Stored data:
*** Begin section ***
Lemma toLowerUnit_space (c : codeunit) :
  isWhiteSpace c = true -> toLowerUnit c = c.
Proof.
  intros W. unfold toLowerUnit. destruct (isUpper c) eqn:U; [|reflexivity].
  apply isUpper_range in U. apply isWhiteSpace_range in W. lia.
Qed.

Lemma replaceWhiteSpaceRuns_space (c : codeunit) (s : jsstring) :
  isWhiteSpace c = true ->
  replaceWhiteSpaceRuns (c :: s) =
    if startsWithSpace s then replaceWhiteSpaceRuns s
    else hyphen :: replaceWhiteSpaceRuns s.
Proof. intros W. simpl. rewrite W. destruct s; reflexivity. Qed.

Lemma replaceWhiteSpaceRuns_unit (c : codeunit) (s : jsstring) :
  isWhiteSpace c = false ->
  replaceWhiteSpaceRuns (c :: s) = c :: replaceWhiteSpaceRuns s.
Proof. intros W. simpl. now rewrite W. Qed.

(** The scan agrees with the regular expression: a run is consumed whole
    and replaced by one hyphen. *)
Lemma replaceWhiteSpaceRuns_run (c : codeunit) (s : jsstring) :
  isWhiteSpace c = true ->
  replaceWhiteSpaceRuns (c :: s) =
    hyphen :: replaceWhiteSpaceRuns (dropWhile isWhiteSpace s).
Proof.
  revert c. induction s as [|d s IH]; intros c W.
  - simpl. now rewrite W.
  - rewrite replaceWhiteSpaceRuns_space by assumption.
    simpl startsWithSpace. simpl dropWhile.
    destruct (isWhiteSpace d) eqn:D.
    + now apply IH.
    + reflexivity.
Qed.

Lemma startsWithSpace_toLowerCase (s : jsstring) :
  startsWithSpace (toLowerCase s) = startsWithSpace s.
Proof. destruct s; simpl; [reflexivity | apply isWhiteSpace_toLowerUnit]. Qed.

Lemma sameUpToCaseAndSpacing_head (a b : jsstring) :
  sameUpToCaseAndSpacing a b -> startsWithSpace a = startsWithSpace b.
Proof.
  induction 1; simpl in *; congruence.
Qed.

Lemma sameUpToCaseAndSpacing_replace (a b : jsstring) :
  sameUpToCaseAndSpacing a b ->
  replaceWhiteSpaceRuns (toLowerCase a) = replaceWhiteSpaceRuns (toLowerCase b).
Proof.
  induction 1 as [ | c d s t Wc Wd L _ IH | c d s t Wc Wd R IH
                 | c c' s t Wc Wc' _ IH | d d' s t Wd Wd' _ IH ].
  - reflexivity.
  - simpl toLowerCase.
    rewrite !replaceWhiteSpaceRuns_unit
      by (rewrite isWhiteSpace_toLowerUnit; assumption).
    now rewrite L, IH.
  - simpl toLowerCase.
    rewrite !replaceWhiteSpaceRuns_space
      by (rewrite isWhiteSpace_toLowerUnit; assumption).
    fold (toLowerCase s). fold (toLowerCase t).
    rewrite !startsWithSpace_toLowerCase.
    rewrite (sameUpToCaseAndSpacing_head _ _ R), IH. reflexivity.
  - rewrite <- IH. simpl toLowerCase.
    rewrite (replaceWhiteSpaceRuns_space (toLowerUnit c))
      by (rewrite isWhiteSpace_toLowerUnit; assumption).
    simpl startsWithSpace. now rewrite isWhiteSpace_toLowerUnit, Wc'.
  - rewrite IH. simpl toLowerCase.
    rewrite (replaceWhiteSpaceRuns_space (toLowerUnit d))
      by (rewrite isWhiteSpace_toLowerUnit; assumption).
    simpl startsWithSpace. now rewrite isWhiteSpace_toLowerUnit, Wd'.
Qed.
*** End section ***
• _Exercise_
Each line from the one that contains "rewrite (sameUpToCaseAndSpacing_head _" to the end of the data should be set down exactly, both ends included.

• _Result for this exercise_
    rewrite (sameUpToCaseAndSpacing_head _ _ R), IH. reflexivity.
  - rewrite <- IH. simpl toLowerCase.
    rewrite (replaceWhiteSpaceRuns_space (toLowerUnit c))
      by (rewrite isWhiteSpace_toLowerUnit; assumption).
    simpl startsWithSpace. now rewrite isWhiteSpace_toLowerUnit, Wc'.
  - rewrite IH. simpl toLowerCase.
    rewrite (replaceWhiteSpaceRuns_space (toLowerUnit d))
      by (rewrite isWhiteSpace_toLowerUnit; assumption).
    simpl startsWithSpace. now rewrite isWhiteSpace_toLowerUnit, Wd'.
Qed.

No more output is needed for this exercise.